Marilyn took up the lead in the old double-act of good-cop, bad-cop, leaned forward and gave her best gooey-eyed concerned-mummy look. “It's all right, I can see you're hurting.” She reached out her hand and laid it on the girl's bare arm. “You can trust me. I promise. Just tell us something, anything.” Another smile, warmer still. “What's your name, sweetheart?”

“Ana.”

Marilyn nodded. “We're here to help you, Ana, not accuse you of anything. You've done nothing wrong, but you must have witnessed what happened to the man, the one in uniform?”

Ana nodded.

“So, who was he?”

“Militia. Who else would he be?”

Marilyn stopped patting the girl's arm and looked across to Tears. “Militia? What does that mean, Ana? And Maidley. You mentioned this man, Maidley? Was he the man in the sewer?”

“Maidley's not militia. You know he's not, so stop trying to fool me, it's not going to work. You're Silencers, aren't you? Or at least you work for them, so stop with all of this and let me speak to them.”

“We're police,” said Tears, his voice sounding bored. “We told you before, we're detectives. So you stop trying to make a fool of us and tell us who the bloody hell you are and what you were doing down in that sewer!”

The spring snapped at that moment. Ana came over the table like a wild beast, fingers spread out like claws. She screamed, gripped Marilyn around the throat, pushing her over her chair, both of them hitting the ground hard. Tears kicked back his own chair, caught the girl by the hair and yanked her backwards. Marilyn was screeching, long vicious-looking welts across her throat, blood beading where the girl's nails had punctured flesh.

Ana turned in Tears' grip, held onto his hand and twisted it. He gushed wind and yelped as she slammed her knee into his groin. The nausea hit him like a wave, and he bent double, eyes springing water and everything out of focus. He staggered away, groping for the table edge. He thought he could sense Marilyn trying to get to her feet. He fell on his backside, sat there, winded, trying to catch his breath and stop himself from throwing up. Through the tears he saw the girl kick his colleague hard under the chin. This wasn't good. The girl was more than feral; she was out of control.

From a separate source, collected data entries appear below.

(* ===== verification/TableDate.v ===== *)
(** * TableDate: the dates of the delta table

    A date is written as the local time of its zone with a year of two digits
    ([delta_strftime]) and read by [date2time] with that zone: the result is the
    time it came from. *)

From S2P Require Import Prelude CStr Sccs Rev Date WebEncode Table TableRead TableOk.
From stdpp Require Import base numbers list strings.
From Stdlib Require Import ZArith Lia.

Local Open Scope Z_scope.

Local Open Scope bk_scope.

(** "%y/%m/%d %H:%M:%S" *)
Definition date_text (i m : nat) (dd h mi sc : Z) : cstr :=
  X (Z.rem (70 + Z.of_nat i) 100) ++ [47] ++ X (Z.of_nat m + 1) ++ [47] ++ X (dd + 1) ++ [32] ++
  X h ++ [58] ++ X mi ++ [58] ++ X sc.

Lemma X_u n : 0 <= n < 100 → ∀ rest, nondigit_head rest → atoi_p (X n ++ rest) = (n, rest).
Proof.
  intros Hn rest Hr. destruct (X_digits n Hn) as (H1 & H2 & H3). unfold isdigit in *. boolify. unfold X, atoi_p. cbn [app atoi_loop].
  rewrite !u8_digit by (unfold digit; lia). rewrite !(proj2 (Z.ltb_lt _ 10)) by lia. rewrite int32_mul_add, int32_small by lia. rewrite atoi_loop_stop by done. f_equal. lia.
Qed.

Lemma atoi_X n : 0 <= n < 100 → ∀ rest, nondigit_head rest → atoi (X n ++ rest) = n.
Proof. intros Hn rest Hr. unfold atoi. fold (atoi_p (X n ++ rest)). by rewrite X_u. Qed.

Lemma delta_strftime_fields e off i m dd h mi sc : zone_is (e_zone e) off → fields i m dd h mi sc →
  d_date (e_delta e) - e_fudge e + off = secs_of i m dd h mi sc → delta_strftime e = Some (date_text i m dd h mi sc).
Proof.
  intros Hz Hf Hs. unfold delta_strftime.
  assert (E : (let z := str (e_zone e) in
    let '(neg, z) := if at0 z =? 45 then (-1, drop 1 z) else if at0 z =? 43 then (1, drop 1 z) else (1, z) in
    let '(h, z) := atoi_p z in
    let zone := 3600 * h in
    neg * (if at0 z =? 58 then zone + 60 * atoi (drop 1 z) else zone)) = off).
  { destruct Hz as [[-> ->]|(s & zh & zm & -> & Hh & Hm & Hoff)]; [done|]. cbn zeta. change (str (Some ?x)) with x. cbn [at0 hd drop]. rewrite drop_0.
    destruct Hoff as [[-> ->]|[-> ->]]; cbn [Z.eqb Pos.eqb]; rewrite X_u by done; cbn [at0 hd drop Z.eqb Pos.eqb]; rewrite drop_0;
      rewrite <- (app_nil_r (X zm)), atoi_X by done; lia. }
  cbn zeta in *. destruct (if at0 (str (e_zone e)) =? 45 then _ else _) as [neg z]. destruct (atoi_p z) as [zh z'].
  rewrite E, Hs, utc2tm_fields by done. unfold tm_of. cbn [tm_year tm_mon tm_mday tm_hour tm_min tm_sec]. done.
Qed.

(** A field followed by a separator and another field. *)
Lemma gettime_sep n c k rest : 0 <= n < 100 → 0 <= k < 100 → isdigit c = false → c ≠ 0 →
  ∃ p, gettime (X n ++ c :: X k ++ rest) = (n, p, X k ++ rest).
Proof.
  intros Hn Hk Hc Hc0. destruct (X_digits n Hn) as (H1 & H2 & H3). destruct (X_head k Hk) as (x & l & -> & Hx). unfold gettime, X. cbn [app at0 hd nth]. rewrite H2, H3.
  cbn [drop]. rewrite ?drop_0. cbn [skip_nondigit app]. rewrite Hc, (proj2 (Z.eqb_neq c 0)) by done. cbn [orb]. rewrite Hx, orb_true_r. eauto.
Qed.

Lemma a2tm_fields_text tp m dd h mi sc z :
  0 <= m < 100 → 0 <= dd < 100 → 0 <= h < 100 → 0 <= mi < 100 → 0 <= sc < 100 →
  a2tm_fields tp (X m ++ [47] ++ X dd ++ [32] ++ X h ++ [58] ++ X mi ++ [58] ++ X sc) z = (mkTm (tm_year tp) (m - 1) dd h mi sc, z).
Proof.
  intros Hm Hd Hh Hi Hs. unfold a2tm_fields. cbn [app]. rewrite at0_X by done.
  destruct (gettime_sep m 47 dd (32 :: X h ++ 58 :: X mi ++ 58 :: X sc)) as [p ->]; [done..|]. rewrite at0_X by done.
  destruct (gettime_sep dd 32 h (58 :: X mi ++ 58 :: X sc)) as [p2 ->]; [done..|]. rewrite at0_X by done.
  destruct (gettime_sep h 58 mi (58 :: X sc)) as [p3 ->]; [done..|]. rewrite at0_X by done.
  destruct (gettime_sep mi 58 sc []) as [p4 E4]; [done..|]. rewrite app_nil_r in E4. rewrite E4. rewrite <- (app_nil_r (X sc)), at0_X by done.
  destruct (gettime_end sc [] Hs ltac:(by left)) as (prev & s & -> & N1 & N2).
  rewrite (proj2 (Z.eqb_neq _ _) N1), (proj2 (Z.eqb_neq _ _) N2). by destruct z.
Qed.

Lemma get_year_2 n c rest : 0 <= n < 100 → isdigit c = false → get_year 4 0 0 (X n ++ c :: rest) = (n, c :: rest).
Proof.
  intros Hn Hc. destruct (X_digits n Hn) as (H1 & H2 & H3). unfold X. cbn [app get_year at0 hd drop]. rewrite ?drop_0, H1. cbn [andb Z.eqb].
  rewrite H2. rewrite !(Z.mul_0_l 10), !(Z.add_0_l (48 + Z.quot n 10 - 48)), !H3. change (0 + 1 =? 1) with true. cbn [andb]. destruct (_ || _); [done|]. by rewrite Hc.
Qed.

(** Only the hour and the minute depend on the zone. *)
Lemma tm2utc_shift tp a b t : tm2utc tp = Some t → 70 <= tm_year tp < 138 →
  tm2utc (set_min (tm_min tp + b) (set_hour (tm_hour tp + a) tp)) = Some (t + 3600 * a + 60 * b).
Proof.
  intros Ht Hy. unfold tm2utc in *. destruct tp as [y mo da h mi sc]. cbn [set_min set_hour tm_year tm_mon tm_mday tm_hour tm_min tm_sec] in *.
  rewrite (proj2 (Z.ltb_ge y 70)) in * by lia. rewrite Z.geb_leb in *. rewrite (proj2 (Z.leb_gt 138 y)) in * by lia.
  destruct (tbl yearSecs (y - 70)); [|done]. destruct (tbl monthSecs mo); [|done]. injection Ht as <-. f_equal. destruct (_ && _); lia.
Qed.

Lemma date2time_text z off i m dd h mi sc : zone_is z off → fields i m dd h mi sc →
  date2time (date_text i m dd h mi sc) (Some (str z)) false = Some (secs_of i m dd h mi sc - off).
Proof.
  intros Hz Hf. pose proof Hf as [Hi Hm Hdd Hh Hmi Hsc]. destruct (cum_days (leap i) m Hm) as [_ Hmd]. unfold YEARS in *.
  unfold date2time, a2tm, date_text. pose proof (Z.rem_bound_pos (70 + Z.of_nat i) 100 ltac:(lia) ltac:(lia)) as Hr.
  cbn [app]. rewrite get_year_2 by (done || lia).
  assert (Hskip : ∀ rest, skip_nondigit 0 ([47] ++ X (Z.of_nat m + 1) ++ rest) = (47, X (Z.of_nat m + 1) ++ rest)).
  { intros rest. destruct (X_head (Z.of_nat m + 1) ltac:(lia)) as (c & l & -> & Hc). cbn. by rewrite Hc, orb_true_r. }
  cbn [app] in Hskip. cbn [app]. rewrite Hskip.
  set (year := if Z.rem (70 + Z.of_nat i) 100 <? 69 then _ else _).
  assert (Ey : year = 70 + Z.of_nat i).
  { unfold year. rewrite Z.rem_mod_nonneg by lia. destruct (Z.lt_ge_cases (70 + Z.of_nat i) 100).
    - rewrite Z.mod_small by lia. by rewrite (proj2 (Z.ltb_ge _ _)) by lia.
    - replace ((70 + Z.of_nat i) mod 100) with (Z.of_nat i - 30).
      + rewrite (proj2 (Z.ltb_lt _ _)) by lia. lia.
      + replace (70 + Z.of_nat i) with (Z.of_nat i - 30 + 1 * 100) by lia. by rewrite Z.mod_add, Z.mod_small by lia. }
  rewrite Ey, Z.geb_leb, (proj2 (Z.leb_gt 1969 _)) by lia. cbn [tm_mon tm_mday tm_hour tm_min tm_sec].
  pose proof (a2tm_fields_text (mkTm (70 + Z.of_nat i) 0 1 0 0 0) (Z.of_nat m + 1) (dd + 1) h mi sc) as Ea. cbn [app tm_year] in Ea.
  rewrite Ea by lia. cbn [tm_year]. rewrite (proj2 (Z.eqb_neq _ 69)) by lia.
  replace (mkTm _ _ _ _ _ _) with (tm_of i m dd h mi sc) by (unfold tm_of; f_equal; lia).
  rewrite a2tm_truncate_fields by done. pose proof (tm2utc_fields i m dd h mi sc Hf) as Hu.
  destruct Hz as [[-> ->]|(s & zh & zm & -> & Hzh & Hzm & Hoff)].
  { cbn [str default]. unfold str. cbn. rewrite Hu. f_equal. lia. }
  change (str (Some ?x)) with x. unfold a2tm_zone. cbn [at0 hd drop]. rewrite drop_0.
  assert (Hpc : past_colon (X zh ++ 58 :: X zm) = Some (X zm)).
  { destruct (X_digits zh Hzh) as (H1 & H2 & _). unfold isdigit in *. boolify. unfold X at 1. cbn [app past_colon].
    rewrite !(proj2 (Z.eqb_neq _ 58)) by lia. done. }
  assert (Hns : (at0 (X zh ++ 58 :: X zm) =? 43) = false).
  { destruct (X_digits zh Hzh) as (H1 & _). unfold isdigit in *. boolify. unfold X at 1. cbn [app at0 hd]. apply Z.eqb_neq. lia. }
  assert (Ez : atoi (X zh ++ 58 :: X zm) = zh) by (by apply atoi_X). assert (Ezm : atoi (X zm) = zm) by (rewrite <- (app_nil_r (X zm)); by apply atoi_X).
  assert (Hy : 70 <= tm_year (tm_of i m dd h mi sc) < 138) by (cbn; lia).
  destruct Hoff as [[-> ->]|[-> ->]]; cbn [Z.eqb Pos.eqb at0 hd drop]; rewrite ?drop_0, ?Hns, Hpc, Ez, Ezm;
    [pose proof (tm2utc_shift _ (zh * -1) (zm * -1) _ Hu Hy) as E|pose proof (tm2utc_shift _ (zh * 1) (zm * 1) _ Hu Hy) as E];
    cbn [tm_min set_hour] in *; rewrite E; f_equal; lia.
Qed.

(** The date of an entry: its text, and what is read from it. *)
Lemma entry_date e off : zone_is (e_zone e) off → 0 <= d_date (e_delta e) - e_fudge e + off < END →
  ∃ i m dd h mi sc, fields i m dd h mi sc ∧ delta_strftime e = Some (date_text i m dd h mi sc) ∧
    date2time (date_text i m dd h mi sc) (Some (str (e_zone e))) false = Some (d_date (e_delta e) - e_fudge e).
Proof.
  intros Hz Hd. destruct (fields_exist _ Hd) as (i & m & dd & h & mi & sc & Hf & E). exists i, m, dd, h, mi, sc.
  split_and!; [done|by eapply delta_strftime_fields|]. rewrite (date2time_text _ off) by done. f_equal. lia.
Qed.
(* ===== verification/TableRound.v ===== *)
(** * TableRound: the delta table survives writing and reading

    [delta_table] followed by [mkgraph] gives back a well-formed table with its
    tags: the entries are read, the inherited fields and the dates are restored
    oldest first, and the tags are put back on their deltas. *)

From S2P Require Import Prelude CStr Sccs Rev Date WebEncode Table TableRead TableOk TableDate TableEntry.
From stdpp Require Import base numbers list strings sorting.
From Stdlib Require Import ZArith Lia.

Local Open Scope Z_scope.

Local Open Scope bk_scope.

Local Arguments s_line : simpl never.
Local Arguments d_line : simpl never.

(** ** Well-formed tables *)

Record wf_tag (cset : bool) (t : table) (y : symbol) : Prop := {
  wy_meta : in_table t (sym_meta y);
  wy_ser : real_delta (length t) t (sym_meta y) = Some (sym_ser y) ∧ sym_ser y ≠ 0%nat;
  wy_marked : has_flag (ent t (sym_meta y)) D_SYMBOLS = true ∧ has_flag (ent t (sym_ser y)) D_SYMBOLS = true;
  wy_name : isdigit (at0 (sym_name y)) = false ∧ (length (sym_name y) <= 1000)%nat
}.

(** [own]: whether an entry holds a tag. *)
Definition own (symlist : list symbol) (d : nat) : bool := (0 <? length (names_of d symlist))%nat.

Record wf_table (cset : bool) (t : table) (symlist : list symbol) : Prop := {
  wt_size : (1 <= length t)%nat ∧ u31 (Z.of_nat (length t));
  wt_entry : ∀ d, in_table t d → wf_entry cset t (own symlist d) d;
  wt_sorted : StronglySorted (λ x y, newer y x) symlist;
  wt_tag : Forall (wf_tag cset t) symlist;
  wt_cset : symlist ≠ [] → cset = true;
  wt_marks : ∀ d, in_table t d → has_flag (ent t d) D_SYMBOLS = true → Exists (λ y, sym_meta y = d ∨ sym_ser y = d) symlist;
  wt_xflags : default_xflags true cset t = t
}.

(** ** Entries, newest first *)

Lemma s_line_head fa e ls : ∃ L ls', s_line fa e :: ls = (1 :: L) :: ls'.
Proof. unfold s_line. destruct fa; cbn [app]; eauto. Qed.

Definition user_of (e : entry) : cstr := fulluser (str (e_userhost e)).

Definition host_of (e : entry) : option cstr := option_map (drop 1) (strchr (str (e_userhost e)) 64).

Lemma host_is_of e user host : host_is (e_userhost e) user host → user = user_of e ∧ host = host_of e.
Proof.
  intros (Hu & H64 & _). unfold user_of, host_of, fulluser. rewrite Hu. change (str (Some ?x)) with x. destruct host as [h|].
  - rewrite strchr_at by done. cbn. rewrite drop_0, length_app, take_app_length' by (cbn [length]; lia). done.
  - by rewrite app_nil_r, strchr_none.
Qed.

Lemma step_ok cset t d fa syms :
  wf_entry cset t (own syms d) d → in_table t d → (eparent (ent t d) ≠ 0%nat → mode_is (ent t (eparent (ent t d)))) →
  u31 (Z.of_nat (length t)) → tags_ok cset t d syms →
  ∃ lines date, entry_lines true cset t d false fa syms = Some (inl (lines, older d syms)) ∧ delta_strftime (ent t d) = Some date ∧ (∃ L ls, lines = (1 :: L) :: ls) ∧
    ∀ T D Y b v st fuel rest, in_table T d → ent T d = null_ent → first_table (Z.of_nat d) st = mkRd T D Y b false v →
    ∃ b' v', entries_loop cset (S fuel) (lines ++ rest) st =
      entries_loop cset fuel rest (at_ent T (set_text D d date) d (raw_of t d (user_of (ent t d)) (host_of (ent t d)) (own syms d))
        (Y ++ map (pair d) (names_of d syms)) b' v').
Proof.
  intros Hwf Hd Hpm Hl Ht. destruct (we_host _ _ _ _ Hwf) as (user & host & Hh). destruct (host_is_of _ _ _ Hh) as [Eu Eh].
  destruct (we_date _ _ _ _ Hwf) as (off & Hz & _ & _ & Hdt). destruct (entry_date _ off Hz Hdt) as (i & m & dd & h & mi & sc & Hf & Hs & _).
  assert (Hd31 : u31 (Z.of_nat d)) by (unfold u31, in_table in *; lia).
  assert (Hp31 : u31 (Z.of_nat (eparent (ent t d)))) by (pose proof (we_parent _ _ _ _ Hwf); unfold u31, in_table in *; lia).
  assert (Hin : INARRAY (to_sccs t) d = true).
  { unfold INARRAY, FLAGS. rewrite dl_ent. pose proof (we_flags _ _ _ _ Hwf) as Hfl. cbn zeta in Hfl. unfold eflags in Hfl. rewrite Hfl.
    by destruct (has_flag _ D_TAG), (has_flag _ D_CSET), (has_flag _ D_DANGLING), (has_flag _ D_SYMBOLS), (has_flag _ D_SYMGRAPH), (has_flag _ D_SYMLEAF). }
  destruct (scan_d_line t d user host _ _ _ _ _ _ Hin (we_rev _ _ _ _ Hwf) Hh Hf Hs Hd31) as (dl & Hdl & H3 & Hlen & Hscan).
  eexists _, _. split; [by eapply entry_lines_of|]. split; [exact Hs|]. split; [apply s_line_head|]. intros T D Y b v st fuel rest HT Hnull Hst.
  assert (Hns : Forall (λ n, isdigit (at0 n) = false) (names_of d syms)).
  { apply names_of_forall. eapply Forall_impl; [apply (to_names _ _ _ _ Ht)|]. by intros y [Hy _]. }
  destruct (entry_read_of cset t T D d fa dl (date_text i m dd h mi sc) user host (names_of d syms) Y b v st rest Hwf HT Hnull Hh Hns) as (b' & v' & Hrd);
    [intros Hne; apply (to_cset _ _ _ _ Ht); by eapply names_nil|done..|].
  exists b', v'. unfold lines_of in *. cbn [drop app entries_loop] in *. rewrite ?drop_0 in Hrd.
  destruct (we_counts _ _ _ _ Hwf) as (Ca & Cd & Cs). destruct (scan_s_line fa (ent t d) Ca Cd Cs) as [_ Hs3].
  case_bool_decide as Eb; [by rewrite Eb in Hs3|]. rewrite Hrd, <- Eu, <- Eh. done.
Qed.

Lemma older_split d syms : StronglySorted newer syms → Forall (λ y, (sym_meta y <= d)%nat) syms →
  syms = filter (λ y, sym_meta y = d) syms ++ older d syms.
Proof.
  induction 1 as [|y syms Hs IH Hy]; intros Hle; [done|]. apply Forall_cons in Hle as [Hyd Hle]. unfold older in *.
  destruct (decide (sym_meta y = d)) as [E|E].
  - rewrite filter_cons_True by done. rewrite filter_cons_False by lia. cbn [app]. by rewrite <- IH.
  - assert (Ha : Forall (λ y, (sym_meta y < d)%nat) (y :: syms)).
    { apply Forall_cons. split; [lia|]. eapply Forall_impl; [exact Hy|]. unfold newer. intros z Hz. cbv beta in *. lia. }
    rewrite filter_none; [by rewrite filter_all|]. eapply Forall_impl; [exact Ha|]. intros z Hz. cbv beta in *. lia.
Qed.

(** The tags as the reader collects them. *)
Definition tag_pairs (syms : list symbol) : list (nat * cstr) := map (λ y, (sym_meta y, sym_name y)) syms.

Lemma tag_pairs_split d syms : StronglySorted newer syms → Forall (λ y, (sym_meta y <= d)%nat) syms →
  tag_pairs syms = map (pair d) (names_of d syms) ++ tag_pairs (older d syms).
Proof.
  intros Hs Hle. rewrite (older_split d syms Hs Hle) at 1. unfold tag_pairs. rewrite map_app. f_equal. unfold names_of. rewrite map_map.
  apply map_ext_in. intros y Hy. apply list_elem_of_In, list_elem_of_filter in Hy as [-> _]. done.
Qed.

Lemma names_older d j syms : (j < d)%nat → names_of j (older d syms) = names_of j syms.
Proof.
  intros Hj. unfold names_of, older. f_equal. rewrite list_filter_filter. apply list_filter_iff. intros y. split; [tauto|]. intros ->. auto.
Qed.

Lemma newer_older d syms : StronglySorted newer syms → StronglySorted newer (older d syms).
Proof.
  induction 1 as [|y syms Hs IH Hy]; [constructor|]. unfold older in *. destruct (decide (sym_meta y < d)%nat).
  - rewrite filter_cons_True by done. constructor; [done|]. apply Forall_forall. intros z [_ Hz]%list_elem_of_filter. rewrite Forall_forall in Hy. auto.
  - by rewrite filter_cons_False.
Qed.

Lemma forall_older (P : symbol → Prop) d syms : Forall P syms → Forall P (older d syms).
Proof. intros H. apply Forall_forall. intros z [_ Hz]%list_elem_of_filter. rewrite Forall_forall in H. auto. Qed.

(** Entries [1] to [d] as they are read, with the texts of their dates. *)
Definition entries_read (t : table) (symlist : list symbol) (d : nat) (T : table) (D : list cstr) : Prop :=
  ∀ j, (1 <= j <= d)%nat → ent T j = raw_of t j (user_of (ent t j)) (host_of (ent t j)) (own symlist j) ∧
    delta_strftime (ent t j) = Some (nth (j - 1) D []).

Lemma set_text_eq D d x : (1 <= d <= length D)%nat → nth (d - 1) (set_text D d x) [] = x.
Proof. intros Hd. destruct d as [|k]; [lia|]. cbn. rewrite Nat.sub_0_r. apply nth_lookup_Some, list_lookup_insert_eq. lia. Qed.

Lemma set_text_ne D d j x : (1 <= j)%nat → j ≠ d → nth (j - 1) (set_text D d x) [] = nth (j - 1) D [].
Proof. intros Hj Hne. destruct d as [|k]; [done|]. cbn. rewrite !nth_lookup. by rewrite list_lookup_insert_ne by lia. Qed.

Lemma set_text_length D d x : length (set_text D d x) = length D.
Proof. destruct d; [done|]. apply length_insert. Qed.

Lemma parent_mode cset t symlist d : wf_table cset t symlist → in_table t d → eparent (ent t d) ≠ 0%nat → mode_is (ent t (eparent (ent t d))).
Proof.
  intros Hwf Hd Hp. pose proof (we_parent _ _ _ _ (wt_entry _ _ _ Hwf d Hd)). unfold in_table in *.
  apply (we_mode cset t (own symlist (eparent (ent t d)))), (wt_entry _ _ _ Hwf). unfold in_table. lia.
Qed.

Section Loop.

Context (cset : bool) (t : table) (symlist : list symbol) (Hwf : wf_table cset t symlist).

(** The tags that are left when entry [d] is written. *)
Record tags_left (d : nat) (syms : list symbol) : Prop := {
  tl_sorted : StronglySorted newer syms;
  tl_le : Forall (λ y, (sym_meta y <= d)%nat) syms;
  tl_tag : Forall (wf_tag cset t) syms;
  tl_cset : syms ≠ [] → cset = true;
  tl_own : ∀ j, (1 <= j <= d)%nat → own syms j = own symlist j
}.

Lemma tags_left_ok d syms : tags_left d syms → tags_ok cset t d syms.
Proof.
  intros H. split.
  - apply H.
  - apply (tl_le _ _ H).
  - intros Hf. eapply Forall_impl; [apply (tl_tag _ _ H)|]. intros y Hy Hd. destruct (wy_marked _ _ _ Hy) as [Hm _]. rewrite Hd in Hm. congruence.
  - eapply Forall_impl; [apply (tl_tag _ _ H)|]. intros y Hy. apply (wy_name _ _ _ Hy).
  - apply H.
Qed.

Lemma tags_left_older d syms : tags_left (S d) syms → tags_left d (older (S d) syms).
Proof.
  intros H. split.
  - apply newer_older, H.
  - apply Forall_forall. intros y [Hy _]%list_elem_of_filter. lia.
  - apply forall_older, (tl_tag _ _ H).
  - intros Hne. apply (tl_cset _ _ H). by intros ->.
  - intros j Hj. rewrite <- (tl_own _ _ H j) by lia. unfold own. by rewrite names_older by lia.
Qed.

Lemma loop_ok d : ∀ fa syms, (d <= length t)%nat → tags_left d syms →
  ∃ lines, table_loop true cset t d false fa syms = Some (inl lines) ∧ (d <= length lines)%nat ∧ (d = 0%nat ∨ ∃ L ls, lines = (1 :: L) :: ls) ∧
    ∀ T D Y b v st fuel rest, length T = length t → length D = length t → (∀ j, (1 <= j <= d)%nat → ent T j = null_ent) → (d <= fuel)%nat →
    match d with O => st | S _ => first_table (Z.of_nat d) st end = mkRd T D Y b false v →
    ∃ T' D' b' v', entries_loop cset fuel (lines ++ (1 :: s2b "u"%string) :: rest) st = Some (inl (rest, mkRd T' D' (Y ++ tag_pairs syms) b' false v')) ∧
      length T' = length t ∧ entries_read t symlist d T' D' ∧
      ∀ j, (d < j)%nat → ent T' j = ent T j ∧ nth (j - 1) D' [] = nth (j - 1) D [].
Proof.
  induction d as [|d IH]; intros fa syms Hd Hs.
  - exists []. split_and!; [done|done|by left|]. intros T D Y b v st fuel rest HT HD Hn Hf ->. exists T, D, b, v. split_and!.
    + replace syms with (@nil symbol); [cbn [tag_pairs map]; rewrite app_nil_r; by destruct fuel|].
      pose proof (tl_le _ _ Hs) as Hle. pose proof (tl_tag _ _ Hs) as Htag. destruct syms as [|y syms]; [done|].
      apply Forall_inv in Hle, Htag. pose proof (wy_meta _ _ _ Htag) as Hm. unfold in_table in Hm. lia.
    + done.
    + intros j Hj. lia.
    + done.
  - assert (Hin : in_table t (S d)) by (unfold in_table; lia).
    destruct (step_ok cset t (S d) fa syms) as (lines & date & Hel & Hdate & Hne & Hstep).
    { rewrite (tl_own _ _ Hs (S d)) by lia. by apply (wt_entry _ _ _ Hwf). } { done. } { by apply (parent_mode cset t symlist). }
    { apply (wt_size _ _ _ Hwf). } { by apply tags_left_ok. }
    destruct (IH false (older (S d) syms)) as (lines2 & Htl & Hlen & _ & Hrd); [lia|by apply tags_left_older|].
    exists (lines ++ lines2). cbn [table_loop]. rewrite Hel, Htl. destruct Hne as (L & ls & ->).
    split_and!; [done|cbn [length app]; rewrite length_app; lia|right; cbn [app]; eauto|].
    intros T D Y b v st fuel rest HT HD Hn Hf Hst. destruct fuel as [|fuel]; [lia|].
    assert (HinT : in_table T (S d)) by (unfold in_table; lia).
    destruct (Hstep T D Y b v st fuel (lines2 ++ (1 :: s2b "u"%string) :: rest) HinT (Hn (S d) ltac:(lia)) Hst) as (b1 & v1 & E1).
    set (e := raw_of _ _ _ _ _) in E1.
    destruct (Hrd (set_ent T (S d) e) (set_text D (S d) date) (Y ++ map (pair (S d)) (names_of (S d) syms)) b1 v1
      (at_ent T (set_text D (S d) date) (S d) e (Y ++ map (pair (S d)) (names_of (S d) syms)) b1 v1) fuel rest) as (T' & D' & b2 & v2 & E2 & HT' & Hread & Hkeep).
    { by rewrite set_ent_length. } { by rewrite set_text_length. } { intros j Hj. rewrite ent_set_ne by lia. apply Hn. lia. } { lia. }
    { destruct d as [|d]; [done|]. unfold first_table, at_ent. cbn [rd_ents]. destruct T; [unfold in_table in HinT; cbn in HinT; lia|done]. }
    exists T', D', b2, v2. split_and!.
    + rewrite <- app_assoc, E1, E2. do 3 f_equal. by rewrite (tag_pairs_split (S d) syms (tl_sorted _ _ Hs) (tl_le _ _ Hs)), <- app_assoc.
    + done.
    + intros j Hj. destruct (decide (j = S d)) as [->|Hjd]; [|apply Hread; lia]. destruct (Hkeep (S d) ltac:(lia)) as [-> ->].
      rewrite ent_set_eq, set_text_eq by (done || lia). split; [|done]. unfold e. by rewrite (tl_own _ _ Hs (S d)) by lia.
    + intros j Hj. destruct (Hkeep j ltac:(lia)) as [-> ->]. by rewrite ent_set_ne, set_text_ne by lia.
Qed.

End Loop.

He put his palms on the ground and pushed himself up just as the girl put her hand on the door handle. He pulled out his gun. “I wouldn't do that.”

She looked at him, then at the gun. In that instant, the fight went out of her and her shoulders relaxed. Then she did a very curious thing.

She smiled.

Five

The cold bit deep. Jude shivered, holding himself, rubbing his bare arms vigorously, trying to get the blood to circulate and bring some semblance of life back to his limbs. Father appeared immune, striding ahead, cutting through the water like a great ship, a miniature tidal wave following in his wake.

“Slow down, for God's sake,” hissed Jude.

Father craned his neck around and glared. “We've been down here long enough, Jude. It's best if we get out of here before nightfall. We haven't got any torches and the thought of being down here with an army of rats…” He shuddered. “No thanks. Now, come on.”

Jude bit his tongue. What was the point in arguing when his father was like this, a man possessed? Being surrounded by disease-ridden vermin, however, was not a comforting thought and it spurred him on. Although he had already spotted one or two, when night fell the rats would pour from their hiding places, hungry, desperate to feast. If he could clear his mind, erase the images of stinking furry bodies roving all over him, the journey may not prove to be so bad after all. Time would pass, the discomfort in his soaking feet and frozen body would fade. All he had to do was keep moving.

He bumped into father standing rigid and gave a start. “What is it?” Jude, angry that his father had so quickly come to a halt, stepped up next to him and gasped.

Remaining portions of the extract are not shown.